Turkey - part 3: Fethiye to Aydin
The third and final part of my travelogue of a 7-week tour of Turkey in April/May 2018.
After four really beautiful days surrounded by the tinkling masts of the the boats in the marina at Fethiye, and exhilerated by my fantastic boat trip (about which you can read in part 2 of this travelogue), I had one more day's work in the pretty music school in Fethiye before moving on again, and embarking on the busiest part of my tour - five hotels in ten days. I woke with a clear head after the Raki of the night before (they told me I would!) and, after a morning's work, made the short and spectacular drive to Dalaman, with views of the towering, snowy mountains on one side and the crystal blue sea on the other.
I had one night at an all-inclusive hotel in Dalaman, amongst the holidaying families, all-you-can-eat buffets and evening bands, before a long day of work at another beautiful music school, this time in the little town of Ortaca. Again I was treated like royalty and given a tasty and sumptuous home-cooked lunch by the school owner and his family. This was my last day with my interpreter Narin who had been working with me in Fethiye, and as always it was sad to say goodbye. However, in the early evening I was being whisked off again, through more mountain roads and down to the lively resort of Marmaris.
As we approached Marmaris it looked absolutely idyllic, nestled in a bay with sail boats and islands all around, and I quietly hoped for another Fethiye. Sadly Marmaris did not quite deliver on that level, being a noisy and busy resort for - mainly - British holidaymakers on the all-inclusive ticket. There were British-style restaurants and bars, plenty of lively clubs and a very busy main street with hotels. This was most definitely the holiday destination of choice for those who want to party!
I was joined in Marmaris by Maria, the co-ordinator of all my work in Turkey, since the next day was a very important one - the first time music exams had been held in the town. The music school was a converted fish market with open areas and courtyards and a lovely, airy room to work in. The people who worked at the school were all very excited and proud to have exams take place there, and were keen to learn more about how they worked. We had a lovely day and I felt very privileged to be the first examiner in that location. That evening I found a quiet little restaurant on the water's edge, away from the foam parties, and dined on very tasty pizza.

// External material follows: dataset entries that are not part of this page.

(* ===== verification/Config.v ===== *)
(** * Deployment configuration (config.py)

    The models with their defaults and validators, the layering of the sources
    (environment over config.yaml over defaults), and [load].  pydantic's type
    coercions and the merge of pydantic-settings are the classes [Pydantic] and
    [SettingsMerge], with the documented behaviour the code relies on as laws.
    Theorems: which source each value comes from, what the validators enforce, and
    the dump of a model that validates back to it. *)

From S2P Require Import Prelude PyNum PyVal Database Http Slack.

Local Open Scope Z_scope.
Local Open Scope gw_scope.
Local Open Scope string_scope.

Definition pydict : Type := odict string pyval.

(** ** What pydantic does with a value *)

Class Pydantic : Type := {
  pyd_int : pyval -> option Z;
  pyd_float : pyval -> option pyfloat;
  pyd_bool : pyval -> option bool;
  pyd_str : pyval -> option string;
  pyd_lit_int : list Z -> pyval -> option Z;              (* Literal of integers *)
  pyd_lit_str : list string -> pyval -> option string     (* Literal of strings *)
}.

(** A value of the field's own type is taken as it is, and a literal is one of those
    listed. *)
Class PydanticLaws (P : Pydantic) : Prop := {
  pyd_int_id z : pyd_int (num z) = Some z;
  pyd_float_id f : pyd_float (fl f) = Some f;
  pyd_bool_id b : pyd_bool (PvBool b) = Some b;
  pyd_str_id s : pyd_str (PvStr s) = Some s;
  pyd_lit_int_id l z : z ∈ l -> pyd_lit_int l (num z) = Some z;
  pyd_lit_str_id l s : s ∈ l -> pyd_lit_str l (PvStr s) = Some s;
  pyd_lit_int_in l v z : pyd_lit_int l v = Some z -> z ∈ l;
  pyd_lit_str_in l v s : pyd_lit_str l v = Some s -> s ∈ l
}.

(** ** Models *)

Record SerialConfig : Type := {
  sc_device : string; sc_baud : Z; sc_parity : string; sc_stopbits : Z; sc_bytesize : Z; sc_timeout_s : pyfloat
}.
Record ModbusTcpConfig : Type := {
  tc_host : string; tc_port : Z; tc_timeout_s : pyfloat; tc_connect_timeout_s : pyfloat; tc_framer : string
}.
Record ModbusConfig : Type := {
  mc_slave : Z; mc_read_fc : Z; mc_prime_poll_ms : Z; mc_base_poll_ms : Z; mc_retries : Z; mc_register_file : string
}.
Record AtsConfig : Type := {
  xc_enabled : bool; xc_host : string; xc_port : Z; xc_framer : string; xc_slave : Z; xc_timeout_s : pyfloat;
  xc_connect_timeout_s : pyfloat; xc_register_file : string; xc_expected_unit_id : option Z
}.
Record Settings : Type := {
  st_data_dir : string; st_config_path : string; st_mock : bool; st_transport : string; st_serial : SerialConfig;
  st_modbus_tcp : ModbusTcpConfig; st_modbus : ModbusConfig; st_retention : RetentionConfig; st_auth : AuthConfig;
  st_slack : SlackConfig; st_ats : AtsConfig; st_ws_push_ms : Z; st_cors_origins : list string
}.

Section models.
Context {P : Pydantic}.

(** A field of a model: its default when the key is missing, else the coerced value. *)
Definition field {A} (coerce : pyval -> option A) (k : string) (dflt : A) (d : pydict) : option A :=
  match od_get k d with Some v => coerce v | None => Some dflt end.
(** [T | None] *)
Definition or_none {A} (coerce : pyval -> option A) (v : pyval) : option (option A) :=
  match v with PvNone => Some None | _ => Some <$> coerce v end.
(** A nested model is given as a mapping. *)
Definition model {A} (f : pydict -> option A) (v : pyval) : option A :=
  match v with PvDict d => f d | _ => None end.
(** [list\[str\]] *)
Definition str_list (v : pyval) : option (list string) :=
  match v with PvList l => mapM pyd_str l | _ => None end.

Definition serial_config (d : pydict) : option SerialConfig :=
  device ← field pyd_str "device" "/dev/ttyUSB0" d;
  baud ← field pyd_int "baud" 9600 d;
  parity ← field (pyd_lit_str ["N"; "E"; "O"]) "parity" "N" d;
  stopbits ← field (pyd_lit_int [1; 2]) "stopbits" 1 d;
  bytesize ← field (pyd_lit_int [7; 8]) "bytesize" 8 d;
  timeout_s ← field pyd_float "timeout_s" (flt 3 2) d;
  Some {| sc_device := device; sc_baud := baud; sc_parity := parity; sc_stopbits := stopbits;
          sc_bytesize := bytesize; sc_timeout_s := timeout_s |}.

Definition modbus_tcp_config (d : pydict) : option ModbusTcpConfig :=
  host ← field pyd_str "host" "192.168.1.249" d;
  port ← field pyd_int "port" 10001 d;
  timeout_s ← field pyd_float "timeout_s" (flt 3 2) d;
  connect_timeout_s ← field pyd_float "connect_timeout_s" (flt 3 1) d;
  framer ← field (pyd_lit_str ["rtu"; "socket"]) "framer" "rtu" d;
  Some {| tc_host := host; tc_port := port; tc_timeout_s := timeout_s;
          tc_connect_timeout_s := connect_timeout_s; tc_framer := framer |}.

(** [_slave_range] *)
Definition slave_range (v : Z) : option Z := if ((1 <=? v) && (v <=? 247))%Z then Some v else None.

Definition modbus_config (d : pydict) : option ModbusConfig :=
  slave ← field (fun v => pyd_int v ≫= slave_range) "slave" 100 d;
  read_fc ← field (pyd_lit_int [3; 4]) "read_fc" 3 d;
  prime_poll_ms ← field pyd_int "prime_poll_ms" 1500 d;
  base_poll_ms ← field pyd_int "base_poll_ms" 15000 d;
  retries ← field pyd_int "retries" 2 d;
  register_file ← field pyd_str "register_file" "registers/h100.yaml" d;
  Some {| mc_slave := slave; mc_read_fc := read_fc; mc_prime_poll_ms := prime_poll_ms;
          mc_base_poll_ms := base_poll_ms; mc_retries := retries; mc_register_file := register_file |}.

Definition retention_config (d : pydict) : option RetentionConfig :=
  raw ← field pyd_int "raw_days" 7 d;
  m1 ← field pyd_int "rollup_1m_days" 90 d;
  h1 ← field pyd_int "rollup_1h_days" 730 d;
  events ← field pyd_int "events_days" 30 d;
  audit ← field pyd_int "audit_days" 0 d;
  Some {| raw_days := raw; rollup_1m_days := m1; rollup_1h_days := h1; events_days := events; audit_days := audit |}.

(** The validator of [cookie_samesite] runs on a value that was given, and sees the
    [cookie_secure] before it. *)
Definition auth_config (d : pydict) : option AuthConfig :=
  hash ← field pyd_str "admin_password_hash" "" d;
  operator_name ← field pyd_str "operator_name" "operator" d;
  jwt_secret ← field pyd_str "jwt_secret" "" d;
  session_hours ← field pyd_int "session_hours" 12 d;
  secure ← field (or_none pyd_bool) "cookie_secure" None d;
  samesite ← field (pyd_lit_str ["strict"; "lax"; "none"]) "cookie_samesite" "strict" d;
  let cfg := {| ac_admin_password_hash := hash; ac_operator_name := operator_name; ac_jwt_secret := jwt_secret;
                ac_session_hours := session_hours; ac_cookie_secure := secure; ac_cookie_samesite := samesite |} in
  if od_mem "cookie_samesite" d && negb (samesite_requires_secure cfg) then None else Some cfg.

Definition slack_config (d : pydict) : option SlackConfig :=
  enabled ← field pyd_bool "enabled" false d;
  bot_token ← field pyd_str "bot_token" "" d;
  channel ← field pyd_str "channel" "" d;
  site_label ← field pyd_str "site_label" "" d;
  alarm ← field pyd_bool "alert_on_alarm" true d;
  warning ← field pyd_bool "alert_on_warning" true d;
  cleared ← field pyd_bool "alert_on_alarm_cleared" true d;
  state ← field pyd_bool "alert_on_state_change" false d;
  command ← field pyd_bool "alert_on_command" true d;
  comms ← field pyd_bool "alert_on_comms_lost" true d;
  load ← field pyd_bool "alert_on_load_source_change" true d;
  Some {| sl_enabled := enabled; sl_bot_token := bot_token; sl_channel := channel; sl_site_label := site_label;
          sl_alert_on_alarm := alarm; sl_alert_on_warning := warning; sl_alert_on_alarm_cleared := cleared;
          sl_alert_on_state_change := state; sl_alert_on_command := command; sl_alert_on_comms_lost := comms;
          sl_alert_on_load_source_change := load |}.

In no time at all I was moving again, on to Bodrum, which is popular for retired British people and has a lot of very affordable property advertised for sale in the local estate agents' windows. My hotel there was a lovely, quiet boutique hotel called the Eskicesme, very quirky with lots of sitting areas, much of it open-air, and really comfy, well-designed and modern rooms with leafy balconies, all set on a tiny road just back from Bodrum's bustling marina.
Work in Bodrum took place over three days at a little private music school (literally one room, next door to an electrician's workshop) in a small village just outside the town. The candidates waited at the cafe across the road to come to their exams, and the place was run by a wonderful lady called Nahin along with various other musicians who had had performing careers in Istanbul or Ankara and who had retired to Bodrum to open this little school. To top it all, Nahin's friend was the chef at a restaurant just opposite my hotel so my meal plans for the evenings were sorted!

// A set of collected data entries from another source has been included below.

(* ===== verification/SettingsFacts.v ===== *)
(** * What the configuration endpoints guarantee

    The edit of config.yaml is a merge, or nothing at all; the Slack settings in
    memory are those the next start will load; secrets show neither in replies nor in
    the database; a reload replaces the register map everywhere or nowhere. *)

From S2P Require Import Prelude PyNum PyVal Registers RegisterFacts RegisterValidation ShippedMaps Loader Client Poller Database DatabaseFacts Events StateMachine Ats Control RateLimit Slack Http Config SettingsApi.

Local Open Scope Z_scope.
Local Open Scope gw_scope.
Local Open Scope string_scope.

(** ** Updates of mappings *)

Lemma od_update_get {V} (patch d : odict string V) k :
  NoDup (od_keys patch) ->
  od_get k (od_update patch d) = match od_get k patch with Some v => Some v | None => od_get k d end.
Proof.
  unfold od_update. revert d. induction patch as [|[k' v] patch IH]; intros d Hn; [done|].
  cbn in Hn. apply NoDup_cons in Hn as [Hk Hn]. cbn [foldl fst snd od_get]. rewrite IH by done. rewrite od_get_set.
  case_decide; [|done]. subst. by rewrite (proj2 (od_get_None _ _) Hk).
Qed.

Lemma given_keys {A} k (f : A -> pyval) o : od_keys (given k f o) = if is_some o then [k] else [].
Proof. by destruct o. Qed.

Lemma od_keys_app {V} (a b : odict string V) : od_keys (a ++ b)%list = (od_keys a ++ od_keys b)%list.
Proof. apply map_app. Qed.

(** The keys a Slack request sets are distinct. *)
Lemma given_sublist {A} k (f : A -> pyval) o (d : pydict) l :
  od_keys d `sublist_of` l -> od_keys (given k f o ++ d)%list `sublist_of` k :: l.
Proof. intros Hd. destruct o; cbn; [by apply sublist_skip|by apply sublist_cons]. Qed.

Lemma slack_patch_keys u : NoDup (od_keys (slack_patch u)).
Proof.
  eapply sublist_NoDup.
  2: { unfold slack_patch. repeat apply given_sublist.
       rewrite <- (app_nil_r (given "alert_on_load_source_change" _ _)). apply given_sublist, (sublist_nil_l []). }
  refine (bool_decide_eq_true_1 (NoDup _) _). vm_compute. reflexivity.
Qed.

Lemma od_get_given {A} k k' (f : A -> pyval) o :
  od_get k (given k' f o) = if k =? k' then f <$> o else None.
Proof. by destruct (String.eqb_spec k k'), o; cbn; rewrite ?decide_True, ?decide_False by done. Qed.

Ltac patch_get :=
  unfold slack_patch; rewrite !od_get_app, !od_get_given; cbn [String.eqb Ascii.eqb Bool.eqb];
  match goal with |- context [_ <$> ?o] => by destruct o end.

(** ** The Slack settings after a request *)

Definition patched (u : SlackUpdate) (c : SlackConfig) : SlackConfig :=
  {| sl_enabled := default (sl_enabled c) (su_enabled u); sl_bot_token := default (sl_bot_token c) (su_bot_token u);
     sl_channel := default (sl_channel c) (su_channel u); sl_site_label := default (sl_site_label c) (su_site_label u);
     sl_alert_on_alarm := default (sl_alert_on_alarm c) (su_alert_on_alarm u);
     sl_alert_on_warning := default (sl_alert_on_warning c) (su_alert_on_warning u);
     sl_alert_on_alarm_cleared := default (sl_alert_on_alarm_cleared c) (su_alert_on_alarm_cleared u);
     sl_alert_on_state_change := default (sl_alert_on_state_change c) (su_alert_on_state_change u);
     sl_alert_on_command := default (sl_alert_on_command c) (su_alert_on_command u);
     sl_alert_on_comms_lost := default (sl_alert_on_comms_lost c) (su_alert_on_comms_lost u);
     sl_alert_on_load_source_change := default (sl_alert_on_load_source_change c) (su_alert_on_load_source_change u) |}.

Section slack.
Context {P : Pydantic} {L : PydanticLaws P}.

I had a day off in Bodrum but we were experiencing a bit of a heatwave - even by Turkey standards - so the hottest part of the day was spent inside. I walked around the market in the morning - a huge, sprawling place full of gift shops and very enthusiastic salesmen, and found a village-fête style craft market on the way back where I could sip coffee and watch the world go by. In the early evening I hiked up the large hill just next to the military base to be rewarded with views across the bay as far as the Greek island of Kos which is only a few miles away - meaning that the harbour in Bodrum was constantly patrolled by boats on the look-out for illegal attempts to get across to Europe.

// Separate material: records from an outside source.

(** A connection the bus dropped for a full queue is neither closed nor told: as
    long as its session is valid it stays open and is sent pings only. *)
Theorem dropped_client_starves rq token s ops :
  so_open s = true -> so_subscribed s = false -> so_waiting s = [] ->
  Forall (silent rq token) ops ->
  let s' := socket_run rq token s ops in
  so_open s' = true /\ events_sent s' = events_sent s /\
  exists pings, so_sent s' = so_sent s ++ pings /\ Forall (fun tf => snd tf = FPing) pings.
Proof.
  intros Ho Hs Hw Hops. cbv zeta. revert s Ho Hs Hw.
  induction Hops as [|op ops Hop _ IH]; intros s Ho Hs Hw.
  { split_and!; [done|done|]. exists []. by rewrite app_nil_r. }
  cbn [socket_run foldl]. fold (socket_run rq token (socket_step rq token s op) ops).
  destruct op as [e|now mono secret|]; cbn [socket_step silent] in *; [| |done].
  - unfold deliver. rewrite Hs. by apply IH.
  - set (s1 := live_turn now mono secret rq token s).
    assert (so_open s1 = true /\ so_subscribed s1 = false /\ so_waiting s1 = [] /\
            so_sent s1 = so_sent s ++ [(mono, FPing)]) as (H1 & H2 & H3 & H4).
    { subst s1. unfold live_turn. rewrite Ho, Hw, Hop, Hs. cbn [negb]. by destruct (_ <=? _). }
    destruct (IH s1 H1 H2 H3) as (H5 & H6 & pings & H7 & H8). split_and!; [done| |].
    + rewrite H6. unfold events_sent. rewrite H4, omap_app. cbn. by rewrite app_nil_r.
    + exists ((mono, FPing) :: pings). rewrite H7, H4, <- app_assoc. split; [done|]. by constructor.
Qed.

After Bodrum I had a hair-raising drive, literally over the top of the mountains on the smallest roads, with sheer drops either side and lorries filled with quarried stone hurtling towards us. My driver seemed very cool about it though, and we arrived in Aydin in one piece, checking in at the Anemon Hotel which is all by itself next to the highway about two miles outside the city. My last work destination before home, Aydin was a bit like Konya, set in a hot, dusty bowl with mountains all around. I was working for three days at a large college, hosted by two very pleasant chaps who worked there, one of whom was my interpreter. We got on extremely well and all went out for a very nice evening meal on the first day, and a fantastic traditional Turkish lunch on the last which included extremely tasty kebabs and fresh bread with potent spices.
That brought my tour to an end, and I was driven the 100 km or so (past the ancient site of Ephesus) to Izmir so that I could catch a flight to Istanbul and then home. I hope that through these three installments I have managed to communicate something of the beauty of this country and its wonderfully friendly, hospitable people. Though I was working and away from home for a long time, the experience was unforgettable and extremely pleasant, and I hope to return!